Work to be completed:
Please reproduce, exactly and with nothing added, the line containing "exists icy', bufs', n, d, (Z.to_nat chunk +" and every line after it to the end of the records.

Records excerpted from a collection
(** meta() consumes no audio byte, and leaves the parser where the
    framing says. *)
Lemma Meta_frames (parse : list byte -> option struct_tag)
      (p : IcyMetaDataParser.t) (bytes : list byte) (limit : Z) :
  IcyMetaDataParser.IsDefined p = true -> at_meta p ->
  0 < limit <= Z.of_nat (List.length bytes) ->
  spec_frames p bytes (Z.to_nat (fst (IcyMetaDataParser.Meta parse p bytes limit)))
         [] (snd (IcyMetaDataParser.Meta parse p bytes limit)).
Proof.
  intros Hdef Hat Hlim.
  unfold spec_frames, IcyMetaDataParser.Meta, spec_audio_of, spec_phase_after. rewrite Hdef.
  unfold at_meta in Hat.
  destruct (IcyMetaDataParser.state p) as [rest| |rest text] eqn:Hst;
    [destruct Hat| |].
  - assert (Hph : spec_phase_of p = AtLength) by (unfold spec_phase_of; now rewrite Hst).
    rewrite Hph.
    assert (E : (limit <=? 0) = false) by (apply Z.leb_gt; lia). rewrite E.
    destruct bytes as [|b r]; [cbn in Hlim; lia|]. cbn [nth tl].
    cbn [List.length] in Hlim.
    assert (HL : 0 <= Z.of_N (Byte.to_N b)) by lia.
    destruct (Z.of_N (Byte.to_N b) =? 0) eqn:HL0.
    + cbn [fst snd]. change (Z.to_nat 1) with 1%nat.
      cbn [firstn spec_demux spec_frame_byte]. rewrite HL0. cbn [fst snd].
      unfold spec_phase_of. cbn. auto.
    + pose proof (proj1 (Z.eqb_neq _ _) HL0) as HLn.
      unfold IcyMetaDataParser.meta_body.
      set (L := Z.of_N (Byte.to_N b)) in *.
      set (n := Z.min (16 * L) (limit - 1)).
      assert (Hn : 0 <= n <= 16 * L /\ n <= limit - 1) by (unfold n; lia).
      assert (Hk : Z.to_nat (1 + n) = S (Z.to_nat n)) by lia.
      destruct (16 * L - n =? 0) eqn:Hz; cbn [fst snd]; rewrite Hk;
        cbn [firstn spec_demux spec_frame_byte]; fold L; rewrite HL0;
        rewrite (demux_meta (IcyMetaDataParser.stride p) (Z.to_nat n) (16 * L) r)
          by lia;
        rewrite Z2Nat.id by lia; rewrite Hz; cbn [fst snd];
        unfold spec_phase_of; cbn; auto.
  - assert (Hph : spec_phase_of p = AtMeta rest) by (unfold spec_phase_of; now rewrite Hst).
    rewrite Hph.
    unfold IcyMetaDataParser.meta_body.
    set (n := Z.min rest limit).
    assert (Hn : 0 <= n <= rest /\ n <= limit) by (unfold n; lia).
    destruct (rest - n =? 0) eqn:Hz; cbn [fst snd];
      rewrite (demux_meta (IcyMetaDataParser.stride p) (Z.to_nat n) rest bytes)
        by lia;
      rewrite Z2Nat.id by lia; rewrite Hz; cbn [fst snd];
      unfold spec_phase_of; cbn; auto.
Qed.

Section FramedReading.

Variable icy_parse_tag : list byte -> option struct_tag.

(** The loop of read_from_buffer() takes [k] bytes off the front of the
    buffers, hands out the audio bytes among them and counts those. *)
Lemma read_from_buffer_loop_frames (fuel : nat) :
  forall icy buffer rest length nbytes dest,
    buf_wf buffer -> Forall buf_wf rest -> icy_wf icy ->
    0 < length <= CurlInputBuffer.size buffer - CurlInputBuffer.consumed buffer ->
    (Z.to_nat length <= fuel)%nat ->
    0 <= nbytes -> nbytes + length < SIZE_MODULUS ->
    exists icy' bufs' n d k a,
      read_from_buffer_loop icy_parse_tag fuel icy buffer rest length nbytes dest
      = Ok (icy', bufs', n, d)
      /\ (0 < k)%nat /\ Z.of_nat k <= length
      /\ pending bufs' = skipn k (pending (buffer :: rest))
      /\ spec_frames icy (CurlInputBuffer.Begin buffer) k a icy'
      /\ d = (dest ++ a)%list
      /\ n = nbytes + Z.of_nat (List.length a).
Proof.
  induction fuel as [|fuel IH]; intros icy buffer rest length nbytes dest
                                       Hb Hrest Hicy Hlen Hfuel Hnb Hsum; [lia|].
  assert (Hmeta :
    forall icy1 buffer1 length1 nbytes1 dest1,
      IcyMetaDataParser.IsDefined icy1 = true -> at_meta icy1 ->
      buf_wf buffer1 ->
      0 < length1 <= CurlInputBuffer.size buffer1 - CurlInputBuffer.consumed buffer1 ->
      (Z.to_nat length1 <= S fuel)%nat ->
      0 <= nbytes1 -> nbytes1 + length1 < SIZE_MODULUS ->
      exists icy' bufs' n d k a,
        (let '(chunk, icy) :=
           IcyMetaDataParser.Meta icy_parse_tag icy1
                                  (CurlInputBuffer.Begin buffer1) length1 in
         if 0 <? chunk then
           ' (more, buffer) <- CurlInputBuffer.Consume buffer1 chunk ;;
           let length := size_t (length1 - chunk) in
           if negb more then Ok (icy, rest, nbytes1, dest1)
           else if length =? 0 then Ok (icy, buffer :: rest, nbytes1, dest1)
           else read_from_buffer_loop icy_parse_tag fuel icy buffer rest length
                                      nbytes1 dest1
         else read_from_buffer_loop icy_parse_tag fuel icy buffer1 rest length1
                                    nbytes1 dest1)
        = Ok (icy', bufs', n, d)
        /\ (0 < k)%nat /\ Z.of_nat k <= length1
        /\ pending bufs' = skipn k (pending (buffer1 :: rest))
        /\ spec_frames icy1 (CurlInputBuffer.Begin buffer1) k a icy'
        /\ d = (dest1 ++ a)%list
        /\ n = nbytes1 + Z.of_nat (List.length a)).
  { intros icy1 buffer1 length1 nbytes1 dest1 Hdef Hat Hb1 Hlen1 Hfuel1 Hnb1 Hsum1.
    pose proof (Begin_length buffer1 Hb1) as HBl.
    pose proof (Meta_spec icy_parse_tag icy1 (CurlInputBuffer.Begin buffer1) length1
                          Hdef Hat ltac:(lia)) as [Hm Hwf2].
    pose proof (Meta_frames icy_parse_tag icy1 (CurlInputBuffer.Begin buffer1)
                            length1 Hdef Hat ltac:(lia)) as Hfr.
    destruct (IcyMetaDataParser.Meta icy_parse_tag icy1
                (CurlInputBuffer.Begin buffer1) length1) as [chunk2 icy2].
    cbn [fst snd] in Hm, Hwf2, Hfr.
    assert (E : (0 <? chunk2) = true) by (apply Z.ltb_lt; lia). rewrite E.
    destruct (Consume_ok buffer1 chunk2 Hb1 ltac:(lia)) as (b2 & HC & S2 & C2 & D2).
    rewrite HC. cbn [bind].
    pose proof (pending_consume buffer1 b2 rest chunk2 Hb1 Hrest ltac:(lia)
                                S2 C2 D2) as Hpc.
    cbv zeta in Hpc. destruct Hpc as [Hpc _].
    pose proof Hb1 as (Hc1 & Hs1 & Hd1).
    rewrite (size_t_small (length1 - chunk2)) by lia.
    destruct (CurlInputBuffer.consumed buffer1 + chunk2 <? CurlInputBuffer.size buffer1)
             eqn:Hmore; cbn [negb].
    2:{ exists icy2, rest, nbytes1, dest1, (Z.to_nat chunk2), [].
        split; [reflexivity|]. split; [lia|]. split; [lia|].
        split; [exact Hpc|]. split; [exact Hfr|].
        split; [now rewrite app_nil_r | cbn; lia]. }
    apply Z.ltb_lt in Hmore.
    assert (Hb2 : buf_wf b2) by (unfold buf_wf; rewrite D2; lia).
    destruct (length1 - chunk2 =? 0) eqn:Hz.
    { exists icy2, (b2 :: rest), nbytes1, dest1, (Z.to_nat chunk2), [].
      split; [reflexivity|]. split; [lia|]. split; [lia|].
      split; [exact Hpc|]. split; [exact Hfr|].
      split; [now rewrite app_nil_r | cbn; lia]. }
    apply Z.eqb_neq in Hz.
    destruct (IH icy2 b2 rest (length1 - chunk2) nbytes1 dest1 Hb2 Hrest Hwf2
                 ltac:(lia) ltac:(lia) Hnb1 ltac:(lia))
      as (icy' & bufs' & n & d & k & a & Heq & Hk0 & Hk & Hp & Hf & Hd & Hn).
    exists icy', bufs', n, d, (Z.to_nat chunk2 + k)%nat, a.
    split; [exact Heq|]. split; [lia|]. split; [lia|].
    split; [|split; [|split; [exact Hd | exact Hn]]].
    - rewrite Hp, Hpc, skipn_skipn. f_equal. lia.
    - rewrite (Begin_consume buffer1 b2 chunk2 ltac:(lia) ltac:(lia) C2 D2) in Hf.
      exact (frames_compose _ _ _ _ _ _ _ _ Hfr Hf). }
  cbn [read_from_buffer_loop]. cbv zeta.
  pose proof (Begin_length buffer Hb) as HBl.
  pose proof (Data_spec icy length Hicy ltac:(lia)) as (Hd1 & Hd2 & Hd3).
  pose proof (Data_frames icy length (CurlInputBuffer.Begin buffer) Hicy
                          ltac:(lia)) as Hfr.
  destruct (IcyMetaDataParser.Data icy length) as [chunk icy1].
  cbn [fst snd] in Hd1, Hd2, Hd3, Hfr.
  destruct (0 <? chunk) eqn:Hchunk.
  - apply Z.ltb_lt in Hchunk.
    destruct (Read_ok buffer chunk Hb ltac:(lia)) as (b1 & HR & S1 & C1 & D1 & L1).
    rewrite HR. cbn [bind].
    pose proof (pending_consume buffer b1 rest chunk Hb Hrest ltac:(lia)
                                S1 C1 D1) as Hpc.
    cbv zeta in Hpc. destruct Hpc as [Hpc _].
    pose proof Hb as (Hc & Hs & Hdt).
    rewrite (size_t_small (length - chunk)) by lia.
    rewrite (size_t_small (nbytes + chunk)) by lia.
    destruct (CurlInputBuffer.consumed buffer + chunk <? CurlInputBuffer.size buffer)
             eqn:Hmore; cbn [negb].
    2:{ do 4 eexists. exists (Z.to_nat chunk). eexists.
        split; [reflexivity|]. split; [lia|]. split; [lia|].
        split; [exact Hpc|]. split; [exact Hfr|].
        split; [reflexivity | lia]. }
    apply Z.ltb_lt in Hmore.
    assert (Hb1 : buf_wf b1) by (unfold buf_wf; rewrite D1; lia).
    destruct (length - chunk =? 0) eqn:Hz.
    { do 4 eexists. exists (Z.to_nat chunk). eexists.
      split; [reflexivity|]. split; [lia|]. split; [lia|].
      split; [exact Hpc|]. split; [exact Hfr|].
      split; [reflexivity | lia]. }
    apply Z.eqb_neq in Hz.
    destruct (Hd3 ltac:(lia)) as [Hdef Hat].
    destruct (Hmeta icy1 b1 (length - chunk) (nbytes + chunk)
                    (dest ++ firstn (Z.to_nat chunk) (CurlInputBuffer.Begin buffer))%list
                    Hdef Hat Hb1 ltac:(lia) ltac:(lia) ltac:(lia) ltac:(lia))
      as (icy' & bufs' & n & d & k & a & Heq & Hk0 & Hk & Hp & Hf & Hd & Hn).
    exists icy', bufs', n, d, (Z.to_nat chunk + k)%nat,
           (firstn (Z.to_nat chunk) (CurlInputBuffer.Begin buffer) ++ a)%list.
    split; [exact Heq|]. split; [lia|]. split; [lia|].
    split; [|split; [|split]].
    + rewrite Hp, Hpc, skipn_skipn. f_equal. lia.
    + rewrite (Begin_consume buffer b1 chunk ltac:(lia) ltac:(lia) C1 D1) in Hf.
      exact (frames_compose _ _ _ _ _ _ _ _ Hfr Hf).
    + rewrite Hd, app_assoc. reflexivity.
    + rewrite Hn, length_app. lia.
  - apply Z.ltb_ge in Hchunk.
    destruct (Hd3 ltac:(lia)) as [Hdef Hat].
    assert (chunk = 0) by lia. subst chunk. cbn [Z.to_nat firstn] in Hfr.
    destruct (Hmeta icy1 buffer length nbytes dest Hdef Hat Hb Hlen Hfuel Hnb Hsum)
      as (icy' & bufs' & n & d & k & a & Heq & Hk0 & Hk & Hp & Hf & Hd & Hn).
    exists icy', bufs', n, d, k, a.
    split; [exact Heq|]. split; [exact Hk0|]. split; [exact Hk|].
    split; [exact Hp|]. split; [|split; [exact Hd | exact Hn]].
    exact (frames_compose icy icy1 icy' _ [] a 0 k Hfr Hf).
Qed.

Answer for this exercise:
    exists icy', bufs', n, d, (Z.to_nat chunk + k)%nat,
           (firstn (Z.to_nat chunk) (CurlInputBuffer.Begin buffer) ++ a)%list.
    split; [exact Heq|]. split; [lia|]. split; [lia|].
    split; [|split; [|split]].
    + rewrite Hp, Hpc, skipn_skipn. f_equal. lia.
    + rewrite (Begin_consume buffer b1 chunk ltac:(lia) ltac:(lia) C1 D1) in Hf.
      exact (frames_compose _ _ _ _ _ _ _ _ Hfr Hf).
    + rewrite Hd, app_assoc. reflexivity.
    + rewrite Hn, length_app. lia.
  - apply Z.ltb_ge in Hchunk.
    destruct (Hd3 ltac:(lia)) as [Hdef Hat].
    assert (chunk = 0) by lia. subst chunk. cbn [Z.to_nat firstn] in Hfr.
    destruct (Hmeta icy1 buffer length nbytes dest Hdef Hat Hb Hlen Hfuel Hnb Hsum)
      as (icy' & bufs' & n & d & k & a & Heq & Hk0 & Hk & Hp & Hf & Hd & Hn).
    exists icy', bufs', n, d, k, a.
    split; [exact Heq|]. split; [exact Hk0|]. split; [exact Hk|].
    split; [exact Hp|]. split; [|split; [exact Hd | exact Hn]].
    exact (frames_compose icy icy1 icy' _ [] a 0 k Hfr Hf).
Qed.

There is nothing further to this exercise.